Les barbares sont parmi nous et sont passés à l’attaque, nous alerte Bernard Stiegler, dans son nouveau livre, Dans la Disruption[1].
L’innovation disruptive c’est l’innovation de rupture, celle qui bouscule les positions établies, court-circuite les règles du jeu, impose un changement de paradigme.
Amazon, Google, Facebook, Apple, Uber et tant d’autres innovent très vite et déstabilisent les rentes, les situations existantes, les certitudes sans se préoccuper des États, des savoir-vivre, de la régulation des rapports sociaux.
La démocratie se dissout dans la vitesse et dans l’incompréhensible.
Vite ! plus vite ! sinon tu seras dépassé, mon fils.
Dans l’entreprise de ce début du XXIème siècle, les désirs, les attentes, les volontés, tout ce qui forme pour un individu l’horizon de son avenir, constitué par ses possibilités, est pris de vitesse.

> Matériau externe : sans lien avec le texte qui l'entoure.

(* ===== verification/CircularQueue.v ===== *)
(** * The queues between the producers and the processor ([lib/circular_queue.cpp])

    Three rings: notifications and metrics, allocations, stack traces.  The
    frames of a queued trace live in one preallocated buffer per slot of the
    stack ring.  [pop] calls a listener, and a listener may push (the log writer
    does), so [pop] runs on a state [W] that holds the queues. *)
From S2P Require Import Prelude InternalQueue MetricTypes.

Definition MainQueueSize : Z := 2048.
Definition AllocationQueueSize : Z := 32768.
Definition StackQueueSize : Z := 2048.

Inductive ElementType :=
  NOTIFICATION | METRIC_INFORMATION | METRIC_SAMPLES | CONSTANT_METRICS_COMPLETE.

Record Holder := mkHolder {
  h_is_committed : Z;
  elementType : ElementType;
  category : NotificationCategory.t;
  payload : string;
  value : Z;
  metricInformation : MetricInformation;
  time_epoch_millis : Z;
  metricSamples : list MetricSample
}.

Record AllocationHolder := mkAllocationHolder {
  a_is_committed : Z;
  symbol : option Z;
  allocationSize : Z;
  outsideTlab : bool
}.

Inductive StackElementType := STACK_TRACE | THREAD.

Record StackHolder := mkStackHolder {
  s_is_committed : Z;
  s_elementType : StackElementType;
  tspec : timespec;
  trace : CallTrace nat;
  signum : Z;
  threadState : Z;
  time_tsc : Z;
  s_threadId : Z;
  name : string
}.

#[export] Program Instance Holder_committable : Committable Holder := {|
  is_committed := h_is_committed;
  set_committed c h := mkHolder c (elementType h) (category h) (payload h) (value h)
    (metricInformation h) (time_epoch_millis h) (metricSamples h)
|}.
Solve All Obligations with by intros; repeat match goal with h : Holder |- _ => destruct h end.

#[export] Program Instance AllocationHolder_committable : Committable AllocationHolder := {|
  is_committed := a_is_committed;
  set_committed c h := mkAllocationHolder c (symbol h) (allocationSize h) (outsideTlab h)
|}.
Solve All Obligations with by intros; repeat match goal with h : AllocationHolder |- _ => destruct h end.

#[export] Program Instance StackHolder_committable : Committable StackHolder := {|
  is_committed := s_is_committed;
  set_committed c h := mkStackHolder c (s_elementType h) (tspec h) (trace h) (signum h)
    (threadState h) (time_tsc h) (s_threadId h) (name h)
|}.
Solve All Obligations with by intros; repeat match goal with h : StackHolder |- _ => destruct h end.

(** The static counters of the class. *)
Record Failures := mkFailures {
  allocationFailures : Z;
  allocationStackTraceFailures : Z;
  cputimeFailures : Z;
  wallclockFailures : Z;
  metricFailures : Z
}.

Record CircularQueue := mkCircularQueue {
  mainQueue : queue Holder;
  allocationQueue : queue AllocationHolder;
  stackQueue : queue StackHolder;
  frame_buffer_ : list (list CallFrame);
  failures : Failures
}.

Definition set_mainQueue q c :=
  mkCircularQueue q (allocationQueue c) (stackQueue c) (frame_buffer_ c) (failures c).
Definition set_allocationQueue q c :=
  mkCircularQueue (mainQueue c) q (stackQueue c) (frame_buffer_ c) (failures c).
Definition set_stackQueue q c :=
  mkCircularQueue (mainQueue c) (allocationQueue c) q (frame_buffer_ c) (failures c).
Definition set_frame_buffer b c :=
  mkCircularQueue (mainQueue c) (allocationQueue c) (stackQueue c) b (failures c).
Definition set_failures f c :=
  mkCircularQueue (mainQueue c) (allocationQueue c) (stackQueue c) (frame_buffer_ c) f.

Definition no_failures : Failures := mkFailures 0 0 0 0 0.
Definition count_allocation_failure (f : Failures) : Failures :=
  mkFailures (u32 (allocationFailures f + 1)) (allocationStackTraceFailures f)
    (cputimeFailures f) (wallclockFailures f) (metricFailures f).
Definition count_cputime_failure (f : Failures) : Failures :=
  mkFailures (allocationFailures f) (allocationStackTraceFailures f)
    (u32 (cputimeFailures f + 1)) (wallclockFailures f) (metricFailures f).
Definition count_wallclock_failure (f : Failures) : Failures :=
  mkFailures (allocationFailures f) (allocationStackTraceFailures f)
    (cputimeFailures f) (u32 (wallclockFailures f + 1)) (metricFailures f).
Definition count_metric_failure (f : Failures) : Failures :=
  mkFailures (allocationFailures f) (allocationStackTraceFailures f)
    (cputimeFailures f) (wallclockFailures f) (u32 (metricFailures f + 1)).

Definition new_Holder : Holder :=
  mkHolder UNCOMMITTED NOTIFICATION NotificationCategory.USER_WARNING EmptyString 0
    (mkMetricInformation EmptyString 0 MetricVariability.INVALID MetricDataType.INVALID MetricUnit.INVALID)
    0 [].
(** The constructors leave [symbol], and [time_tsc] below, uninitialised. *)
Definition new_AllocationHolder (symbol : option Z) : AllocationHolder :=
  mkAllocationHolder UNCOMMITTED symbol 0 false.
Definition new_StackHolder (time_tsc : Z) : StackHolder :=
  mkStackHolder UNCOMMITTED STACK_TRACE (mkTimespec 0 0) (mkCallTrace 0 0 0%nat) 0 0 time_tsc 0 EmptyString.

(** [symbol0] and [tsc0] stand for what the uninitialised members hold. *)
Definition new_CircularQueue (symbol0 : option Z) (tsc0 : Z) (maxFrameSize : nat) : CircularQueue :=
  mkCircularQueue (new_queue MainQueueSize new_Holder)
    (new_queue AllocationQueueSize (new_AllocationHolder symbol0))
    (new_queue StackQueueSize (new_StackHolder tsc0))
    (replicate (Z.to_nat (Capacity StackQueueSize)) (replicate maxFrameSize zero_frame))
    no_failures.

(** ** Pushing *)

(** A push that found room, with the stores [f] to the acquired holder. *)
Definition push_to {T} `{Committable T} (Size : Z) (f : T -> T) (q : queue T) : bool * queue T :=
  match acquireWrite Size q with
  | (None, q) => (false, q)
  | (Some currentInput, q) => (true, commitWrite currentInput (update currentInput f q))
  end.

(** The frame loop of [write]: [item.num_frames] stores into [fb], every load
    and store in bounds. *)
Fixpoint copy_frames (todo : nat) (frame_num : nat) (src fb : list CallFrame)
    : outcome (list CallFrame) :=
  match todo with
  | O => Ok fb
  | S todo =>
      f ← in_bounds (src !! frame_num);
      _ ← in_bounds (fb !! frame_num);
      copy_frames todo (S frame_num) src (<[frame_num := f]> fb)
  end.

(** The part of [write] that fills the frame buffer of [slot]; a negative
    [num_frames] copies nothing. *)
Definition write_frames (item : CallTrace (list CallFrame)) (slot : Z) (b : list (list CallFrame))
    : outcome (list (list CallFrame)) :=
  fb ← in_bounds (b !! Z.to_nat slot);
  fb ← copy_frames (Z.to_nat (num_frames item)) 0 (frames item) fb;
  Ok (<[Z.to_nat slot := fb]> b).

Definition write (item : CallTrace (list CallFrame)) (slot : Z) (holder : StackHolder) : StackHolder :=
  mkStackHolder (s_is_committed holder) (s_elementType holder) (tspec holder)
    (mkCallTrace (num_frames item) (threadId item) (Z.to_nat slot))
    (signum holder) (threadState holder) (time_tsc holder) (s_threadId holder) (name holder).

(** [ts] is what [clock_gettime(CLOCK_REALTIME)] returned. *)
Definition pushStackTrace (ts : timespec) (item : CallTrace (list CallFrame)) (signum threadState time_tsc : Z)
    (c : CircularQueue) : outcome (bool * CircularQueue) :=
  match acquireWrite StackQueueSize (stackQueue c) with
  | (None, _) => Ok (false, c)
  | (Some currentInput, q) =>
      b ← write_frames item currentInput (frame_buffer_ c);
      let store holder :=
        let holder := write item currentInput holder in
        mkStackHolder (s_is_committed holder) STACK_TRACE ts (trace holder) signum threadState time_tsc
          (s_threadId holder) (name holder) in
      Ok (true, set_stackQueue (commitWrite currentInput (update currentInput store q))
                  (set_frame_buffer b c))
  end.

Definition pushThread (name : string) (threadId : Z) (c : CircularQueue) : bool * CircularQueue :=
  let store holder :=
    mkStackHolder (s_is_committed holder) THREAD (tspec holder) (trace holder) (signum holder)
      (threadState holder) (time_tsc holder) threadId name in
  let '(pushed, q) := push_to StackQueueSize store (stackQueue c) in
  (pushed, set_stackQueue q c).

Definition pushAllocation (allocationSize : Z) (outsideTlab : bool) (symbol : option Z) (c : CircularQueue)
    : bool * CircularQueue :=
  let store holder := mkAllocationHolder (a_is_committed holder) symbol allocationSize outsideTlab in
  match push_to AllocationQueueSize store (allocationQueue c) with
  | (false, _) => (false, set_failures (count_allocation_failure (failures c)) c)
  | (true, q) => (true, set_allocationQueue q c)
  end.

Definition pushNotification_value (category : NotificationCategory.t) (payload : string) (value : Z)
    (c : CircularQueue) : bool * CircularQueue :=
  let store holder :=
    mkHolder (h_is_committed holder) NOTIFICATION category payload value
      (metricInformation holder) (time_epoch_millis holder) (metricSamples holder) in
  let '(pushed, q) := push_to MainQueueSize store (mainQueue c) in
  (pushed, set_mainQueue q c).

Definition pushNotification (category : NotificationCategory.t) (payload : string) (c : CircularQueue)
    : bool * CircularQueue :=
  pushNotification_value category payload 0 c.

(** The three metric pushes share the ring and the failure counter. *)
Definition push_metric (store : Holder -> Holder) (c : CircularQueue) : bool * CircularQueue :=
  match push_to MainQueueSize store (mainQueue c) with
  | (false, _) => (false, set_failures (count_metric_failure (failures c)) c)
  | (true, q) => (true, set_mainQueue q c)
  end.

Definition pushMetricInformation (info : MetricInformation) (c : CircularQueue) : bool * CircularQueue :=
  push_metric (fun holder =>
    mkHolder (h_is_committed holder) METRIC_INFORMATION (category holder) (payload holder) (value holder)
      info (time_epoch_millis holder) (metricSamples holder)) c.

Definition pushMetricSamples (samples : list MetricSample) (time_epoch_millis : Z) (c : CircularQueue)
    : bool * CircularQueue :=
  push_metric (fun holder =>
    mkHolder (h_is_committed holder) METRIC_SAMPLES (category holder) (payload holder) (value holder)
      (metricInformation holder) time_epoch_millis samples) c.

Definition pushConstantMetricsComplete (c : CircularQueue) : bool * CircularQueue :=
  push_metric (fun holder =>
    mkHolder (h_is_committed holder) CONSTANT_METRICS_COMPLETE (category holder) (payload holder)
      (value holder) (metricInformation holder) (time_epoch_millis holder) (metricSamples holder)) c.

(** ** Popping *)

(** Where a state keeps the queues. *)
Class HasQueue (W : Type) := {
  the_queue : W -> CircularQueue;
  put_queue : CircularQueue -> W -> W;
  the_queue_put c w : the_queue (put_queue c w) = c;
  put_queue_the w : put_queue (the_queue w) w = w;
  put_queue_twice c c' w : put_queue c (put_queue c' w) = put_queue c w
}.

Section Pop.
Context {W : Type} `{HasQueue W} `{QueueListener W}.

Definition on_queue (f : CircularQueue -> CircularQueue) (w : W) : W := put_queue (f (the_queue w)) w.

Definition pop_main (w : W) : outcome (bool * W) :=
  match acquireRead (mainQueue (the_queue w)) with
  | ReadEmpty => Ok (false, w)
  | ReadWaits _ => Blocked
  | ReadReady currentOutput =>
      holder ← in_bounds (get currentOutput (mainQueue (the_queue w)));
      w ← match elementType holder with
          | NOTIFICATION => recordNotification (category holder) (payload holder) (value holder) w
          | METRIC_INFORMATION => recordMetricInformation (metricInformation holder) w
          | METRIC_SAMPLES => recordMetricSamples (time_epoch_millis holder) (metricSamples holder) w
          | CONSTANT_METRICS_COMPLETE => recordConstantMetricsComplete w
          end;
      Ok (true, on_queue (fun c => set_mainQueue (commitRead MainQueueSize currentOutput (mainQueue c)) c) w)
  end.

Definition pop_allocation (w : W) : outcome (bool * W) :=
  match acquireRead (allocationQueue (the_queue w)) with
  | ReadEmpty => Ok (false, w)
  | ReadWaits _ => Blocked
  | ReadReady currentOutput =>
      holder ← in_bounds (get currentOutput (allocationQueue (the_queue w)));
      w ← recordAllocation (allocationSize holder) (outsideTlab holder) (symbol holder) w;
      let forget holder :=
        mkAllocationHolder (a_is_committed holder) None (allocationSize holder) (outsideTlab holder) in
      Ok (true, on_queue (fun c =>
        set_allocationQueue
          (commitRead AllocationQueueSize currentOutput (update currentOutput forget (allocationQueue c))) c) w)
  end.

(** The clearing loop of [pop]. *)
Fixpoint zero_frames (todo : nat) (frame_num : nat) (fb : list CallFrame) : outcome (list CallFrame) :=
  match todo with
  | O => Ok fb
  | S todo =>
      _ ← in_bounds (fb !! frame_num);
      zero_frames todo (S frame_num) (<[frame_num := zero_frame]> fb)
  end.

(** The trace as the listener sees it: the pointer in the holder read as the
    array it points to. *)
Definition load_trace (t : CallTrace nat) (b : list (list CallFrame)) : outcome (CallTrace (list CallFrame)) :=
  fb ← in_bounds (b !! frames t);
  Ok (mkCallTrace (num_frames t) (threadId t) fb).

Definition pop_stack (w : W) : outcome (bool * W) :=
  match acquireRead (stackQueue (the_queue w)) with
  | ReadEmpty => Ok (false, w)
  | ReadWaits _ => Blocked
  | ReadReady currentOutput =>
      holder ← in_bounds (get currentOutput (stackQueue (the_queue w)));
      w ← match s_elementType holder with
          | STACK_TRACE =>
              t ← load_trace (trace holder) (frame_buffer_ (the_queue w));
              w ← recordStackTrace (tspec holder) t (signum holder) (threadState holder) (time_tsc holder) w;
              fb ← in_bounds (frame_buffer_ (the_queue w) !! Z.to_nat currentOutput);
              fb ← zero_frames (Z.to_nat (num_frames (trace holder))) 0 fb;
              Ok (on_queue (fun c =>
                    set_frame_buffer (<[Z.to_nat currentOutput := fb]> (frame_buffer_ c)) c) w)
          | THREAD => recordThread (s_threadId holder) (name holder) w
          end;
      Ok (true, on_queue (fun c => set_stackQueue (commitRead StackQueueSize currentOutput (stackQueue c)) c) w)
  end.

Definition pop (w : W) : outcome (bool * W) :=
  '(read1, w) ← pop_main w;
  '(read2, w) ← pop_allocation w;
  '(read3, w) ← pop_stack w;
  Ok (read1 || read2 || read3, w).
End Pop.
Lemma push_allocation_spec max c l n o s :
  holds max c l -> push_result max (PushAllocation n o s) c l.
Proof.
  intros [Hm Ha Hs]. unfold push_result; simpl. unfold pushAllocation.
  destruct (Z.ltb_spec (Z.of_nat (length (alloc_items l))) AllocationQueueSize).
  - destruct (push_to_room AllocationQueueSize ltac:(sizes) ltac:(sizes) _ _ _ _
      (fun h => mkAllocationHolder (a_is_committed h) s n o) (Allocated n o s) Ha)
      as (q & -> & Hrep); [done|done|]. eexists. split; [done|]. split; [by split|done].
  - pose proof (rep_length _ _ _ _ _ Ha).
    rewrite (push_to_full AllocationQueueSize ltac:(sizes) ltac:(sizes) _ _ _ _ _ Ha ltac:(lia)). eauto.
Qed.

(** A push to the stack ring when it is full changes nothing. *)
Lemma stack_full max c l :
  holds max c l -> StackQueueSize <= Z.of_nat (length (stack_items l)) ->
  acquireWrite StackQueueSize (stackQueue c) = (None, stackQueue c).
Proof.
  intros [Hm Ha Hs] Hfull. pose proof (rep_length _ _ _ _ _ Hs).
  eapply rep_full; [sizes|sizes|exact Hs|lia].
Qed.

Lemma stack_rep_other max b fb p pos h e :
  p <> pos -> 0 <= pos -> stack_rep max b p h e -> stack_rep max (<[Z.to_nat pos := fb]> b) p h e.
Proof.
  intros Hne Hpos [Hp He]. split; [done|].
  destruct e; by rewrite list_lookup_insert_ne by lia.
Qed.

Lemma stack_free_other max b fb p pos h :
  p <> pos -> 0 <= pos -> stack_free max b p h -> stack_free max (<[Z.to_nat pos := fb]> b) p h.
Proof. intros Hne Hpos [Hp He]. split; [done|]. by rewrite list_lookup_insert_ne by lia. Qed.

Vitesse de la technologie, vitesse de sa propagation, vitesse des résultats attendus, et plus encore:
Entre le moment où l’on demande quelque chose à une personne et le moment où elle le produit, s’écoule un laps de temps si bref que le cahier des charges a déjà été modifié.
- Je voudrai que vous me réalisiez telle tâche, demande le manager.
- Pour quand ? répond le managé.
- Pour hier ! assène le manager.
La disruption, cette accélération de l’innovation est une nouvelle forme de barbarie en ce qu’elle s’oppose à la civilisation.
La réticulation par les algorithmes vient liquider l’État de droit mais pas seulement ;
L’automatisation, conséquence de la révolution numérique provoque des effets secondaires dont il faut vite se préoccuper :
- Destruction de la responsabilité
- Risque de ne plus savoir prendre de décision
- Destruction des emplois
- Destruction de la langue
- Perte de savoirs
- Colonisation de l’économie
- Désespérance dans l’avenir
Toujours trop tard !
Il se produit, nous disent les philosophes des neurosciences, une disruption.
La disruption est ce qui va plus vite que toute volonté, individuelle aussi bien que collective, des consommateurs aux dirigeants, politiques aussi bien qu’économiques.
Dans la disruption, la volonté, d’où qu’elle vienne, est par avance obsolète.
Non seulement il faut être attentif aux procédures, veiller aux contraintes réglementaires de la qualité du produit ou de la prestation, mais aussi innover en ayant l’oeil rivé sur ce que font les compétiteurs.
La tension nerveuse est telle qu’il devient insupportable de la gérer seul, alors on la partage, mais mal; on la transfère sur ceux envers qui on a une petite once de pouvoir, ses collaborateurs.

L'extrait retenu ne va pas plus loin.